%%

Lemma read_cstr_write_bytes (l : list Z) (m : Z -> Z) (x : Z) (n : nat) :
  ~ In 0 l -> (List.length l < n)%nat ->
  read_cstr (write_bytes m x (l ++ [0])) x n = l.
Proof.
  revert m x n; induction l as [| c l IH]; intros m x n Hz Hn; destruct n as [| n];
    simpl in *; try lia.
  - unfold upd. rewrite Z.eqb_refl. reflexivity.
  - rewrite write_bytes_below by lia. unfold upd at 1 2. rewrite Z.eqb_refl.
    destruct (Z.eqb_spec c 0) as [-> | Hc]; [exfalso; apply Hz; left; reflexivity |].
    f_equal. rewrite IH by (tauto || lia). reflexivity.
Qed.

Lemma read_write_u16 (m : Z -> Z) (a v : Z) : 0 <= v < 65536 -> read_u16 (write_u16 m a v) a = v.
Proof.
  intro Hv. unfold read_u16, write_u16, upd.
  rewrite Z.eqb_refl. replace (a =? a + 1) with false by (symmetry; apply Z.eqb_neq; lia).
  rewrite Z.eqb_refl.
  pose proof (Z.div_mod v 256 ltac:(lia)).
  rewrite (Z.mod_small (v / 256) 256) by (split; [apply Z.div_pos; lia | apply Z.div_lt_upper_bound; lia]).
  lia.
Qed.

Lemma string_of_bytes_of_string (s : string) : string_of_bytes (bytes_of_string s) = s.
Proof.
  unfold string_of_bytes, bytes_of_string. rewrite map_map.
  erewrite map_ext; [| intro c; rewrite N2Z.id, ascii_N_embedding; reflexivity].
  rewrite map_id. apply string_of_list_ascii_of_string.
Qed.

Section RoundTrip.
Context {V : Type} `{ValueOps V} `{PageLayout}.

(** A value whose text form survives the pipe-separated body under the
    conversion [get] applies for column type [ty]. *)
Definition text_round_trips (ty : col_type) (v : V) : Prop :=
  ~ In PIPE (bytes_of_string (value_to_string v))
  /\ ~ In NUL (bytes_of_string (value_to_string v))
  /\ convert ty (value_to_string v) = Ret v.

Lemma split_item_app (l rest : list Z) :
  ~ In PIPE l -> split_item (l ++ PIPE :: rest) = (l, rest).
Proof.
  induction l as [| c l IH]; intro Hp; simpl.
  - reflexivity.
  - destruct (Z.eqb_spec c PIPE) as [-> | Hc]; [exfalso; apply Hp; left; reflexivity |].
    rewrite IH by (intro Hin; apply Hp; right; exact Hin). reflexivity.
Qed.

Lemma getline_app (l rest : list Z) :
  ~ In PIPE l -> getline (l ++ PIPE :: rest) = Some (l, rest).
Proof. intro Hp. rewrite <- (split_item_app l rest Hp). destruct l; reflexivity. Qed.
(** C1. [update] moves the card: to bucket 0 for [Wrong], to its
    current bucket for [Hard], and for [Easy] to the bucket whose number is
    the binary64 sum of the current bucket and 1, which is (current bucket
    + 1) as long as that is at most 2^53 in magnitude.  The current bucket is
    a bucket of the input that holds the card, the first in the order of the
    entries, and 0 when no bucket holds it, so that an absent card answered
    [Easy] ends in bucket 1.  Unless it is the new bucket, the current bucket
    does not hold the card any more. *)
Theorem update_places_card
    (st : Store) (m : nat) (c : CardRef) (d : AnswerDifficulty) :
  bucket_map_at st m ->
  let M := view st m in
  let M' := view (update m c d st).2 (update m c d st).1 in
  let cur := current_bucket M c in
  let newBucket :=
    match d with
    | Wrong => 0
    | Hard => cur
    | Easy => js_add cur 1
    end in
  ((forall k, ~ in_bucket M k c) -> cur = 0)
  /\ (forall k, in_bucket M k c -> in_bucket M cur c)
  /\ (forall k, in_bucket M k c -> (forall k', in_bucket M k' c -> k' = k) ->
      cur = k)
  /\ in_bucket M' newBucket c
  /\ (cur <> newBucket -> ~ in_bucket M' cur c)
  /\ (d = Easy -> Z.abs (cur + 1) <= 2 ^ 53 -> in_bucket M' (cur + 1) c)
  /\ ((forall k, ~ in_bucket M k c) -> d = Easy -> in_bucket M' 1 c).
Proof.
  intros Hm M M' cur newBucket.
  pose proof (view_keys_NoDup _ _ Hm) as HM. fold M in HM.
  assert (newBucket = new_bucket d cur) as Hnb by (by destruct d).
  assert (forall k, in_bucket M k c -> in_bucket M cur c) as Hcur.
  { intros k Hk. destruct (current_bucket_present _ _ _ HM Hk) as (k' & Hf & Hin).
    subst cur. unfold current_bucket. by rewrite Hf. }
  assert (forall k x,
      in_bucket M' k x <->
      (k = newBucket /\ x = c)
      \/ (in_bucket M k x /\ ~ (x = c /\ found_bucket M c = Some k))) as Hall.
  { intros k x. subst M'. rewrite update_run by done. simpl.
    rewrite view_extend_store, Hnb. by apply in_bucket_update_value. }
  assert (in_bucket M' newBucket c) as Hnew by (apply Hall; by left).
  assert ((forall k, ~ in_bucket M k c) -> cur = 0) as Habs.
  { intros Habs. by apply current_bucket_absent. }
  split; [done|]. split; [done|]. split; [|split; [done|split; [|split]]].
  - intros k Hk Honly. apply Honly. by apply (Hcur k).
  - intros Hne Hin. apply Hall in Hin as [[? _]|[Hin Hnot]]; [done|].
    destruct (current_bucket_present _ _ _ HM Hin) as (k' & Hf & _).
    apply Hnot. split; [done|]. rewrite Hf. f_equal.
    subst cur. unfold current_bucket. by rewrite Hf.
  - intros -> Hsafe. subst newBucket. simpl in Hnew.
    by rewrite js_add_exact in Hnew.
  - intros Hno ->. subst newBucket. simpl in Hnew.
    by rewrite (Habs Hno) in Hnew.
Qed.

Lemma update_places_card_witness :
  bucket_map_at test_store 0
  /\ in_bucket (view (update 0 7%nat Easy test_store).2
                     (update 0 7%nat Easy test_store).1) 3 7%nat
  /\ ~ in_bucket (view (update 0 7%nat Easy test_store).2
                       (update 0 7%nat Easy test_store).1) 2 7%nat.
Proof.
  split; [exact test_store_at|].
  destruct (update_places_card test_store 0 7%nat Easy test_store_at)
    as (_ & _ & _ & Hnew & Hleft & _).
  split; [exact Hnew|]. apply Hleft. by vm_compute.
Defined.

Example big_store_at : bucket_map_at big_store 0.
Proof.
  eexists. split; [reflexivity|]. split.
  - apply (bool_decide_unpack _). by vm_compute.
  - repeat constructor; simpl; lia.
Qed.
(** One handoff in lock step between a sender (thread 0) and a receiver
    (thread 1): deposit, claim, return. *)
Lemma lockstep_round (v : V) ps pr tr :
  run [0; 1; 0]%nat
      (mkSystem (mkChannel [] 0 0 0 0 None false false false) [mkThread Idle (OpSend v :: ps); mkThread Idle (OpRecv :: pr)] tr)
  = mkSystem (mkChannel [] 0 0 0 0 None false false false) [mkThread Idle ps; mkThread Idle pr]
      (tr ++ [(0%nat, [Signal not_empty], None);
              (1%nat, [Signal not_full], Some (RRecv (Some (Some v))));
              (0%nat, [], Some (RSend true))]).
Proof. simpl. unfold sched_step. simpl. by rewrite <- !app_assoc. Qed.

Lemma lockstep_rounds (values : list V) tr :
  ∃ tr',
    run (mjoin (replicate (length values) [0; 1; 0]%nat))
        (mkSystem (mkChannel [] 0 0 0 0 None false false false) [mkThread Idle (OpSend <$> values);
                         mkThread Idle (replicate (length values) OpRecv)] tr)
    = mkSystem (mkChannel [] 0 0 0 0 None false false false) [mkThread Idle []; mkThread Idle []] tr'
    ∧ received tr' = received tr ++ (Some <$> values)
    ∧ sends_succeeded tr' = (sends_succeeded tr + length values)%nat.
Proof.
  revert tr. induction values as [|v values IH]; intros tr.
  - exists tr. simpl. rewrite app_nil_r. split_and!; (done || lia).
  - change (mjoin (replicate (length (v :: values)) [0; 1; 0]%nat))
      with ([0; 1; 0]%nat ++ mjoin (replicate (length values) [0; 1; 0]%nat)).
    rewrite run_app.
    change (OpSend <$> v :: values) with (OpSend v :: (OpSend <$> values)).
    change (replicate (length (v :: values)) (OpRecv (V:=V)))
      with (OpRecv (V:=V) :: replicate (length values) OpRecv).
    rewrite lockstep_round.
    destruct (IH (tr ++ [(0%nat, [Signal not_empty], None);
              (1%nat, [Signal not_full], Some (RRecv (Some (Some v))));
              (0%nat, [], Some (RSend true))])) as (tr' & -> & Hrecv & Hsucc).
    exists tr'. split; [done|]. split.
    + rewrite Hrecv. unfold received at 1. rewrite bind_app. simpl.
      by rewrite <- app_assoc.
    + rewrite Hsucc. unfold sends_succeeded.
      rewrite sum_list_with_app. simpl. lia.
Qed.
Lemma borrowed_teardown_spares_others_witness :
  exists s' s'',
    Uninitialize sample_borrower = (Ok tt, s') /\
    CreateSurface Size_Empty (mkState (self sample_owner) (env s')) = (Ok 0, s'').
Proof.
  destruct (borrowed_teardown_spares_others sample_borrower 0 0
              (mkGraphicsDevice 7 0 [1; 2] false) (self sample_owner) Size_Empty)
    as (s' & gd' & s'' & H1 & _ & _ & H2).
  - repeat constructor.
  - reflexivity.
  - reflexivity.
  - simpl. rewrite !elem_of_cons. auto.
  - simpl. lia.
  - exists s', s''. split; [exact H1|exact H2].
Defined.

Lemma CreateSurfaceFromUri_null_scenario_witness :
  exists s' d,
    CreateSurfaceFromUri no_bitmap None (mkSize (Fin 100) (Fin 50)) Linear sample_owner =
      (Ok 0, s') /\
    surfaces (env s') !! 0 = Some d /\
    surf_size d = mkSize (Fin 1) (Fin 1).
Proof.
  destruct (CreateSurfaceFromUri_null_scenario no_bitmap sample_owner 0 0 sample_gd
              (mkSize (Fin 100) (Fin 50)) Linear sample_owner_live)
    as (s' & d & H & Hd & Hsz & _).
  exists s', d. split; [exact H|]. split; [exact Hd|exact Hsz].
Defined.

%%

* _Task_: Copy every line of the data that holds the string "OpSend".

* _Solution to the exercise_:
      (mkSystem (mkChannel [] 0 0 0 0 None false false false) [mkThread Idle (OpSend v :: ps); mkThread Idle (OpRecv :: pr)] tr)
        (mkSystem (mkChannel [] 0 0 0 0 None false false false) [mkThread Idle (OpSend <$> values);
    change (OpSend <$> v :: values) with (OpSend v :: (OpSend <$> values)).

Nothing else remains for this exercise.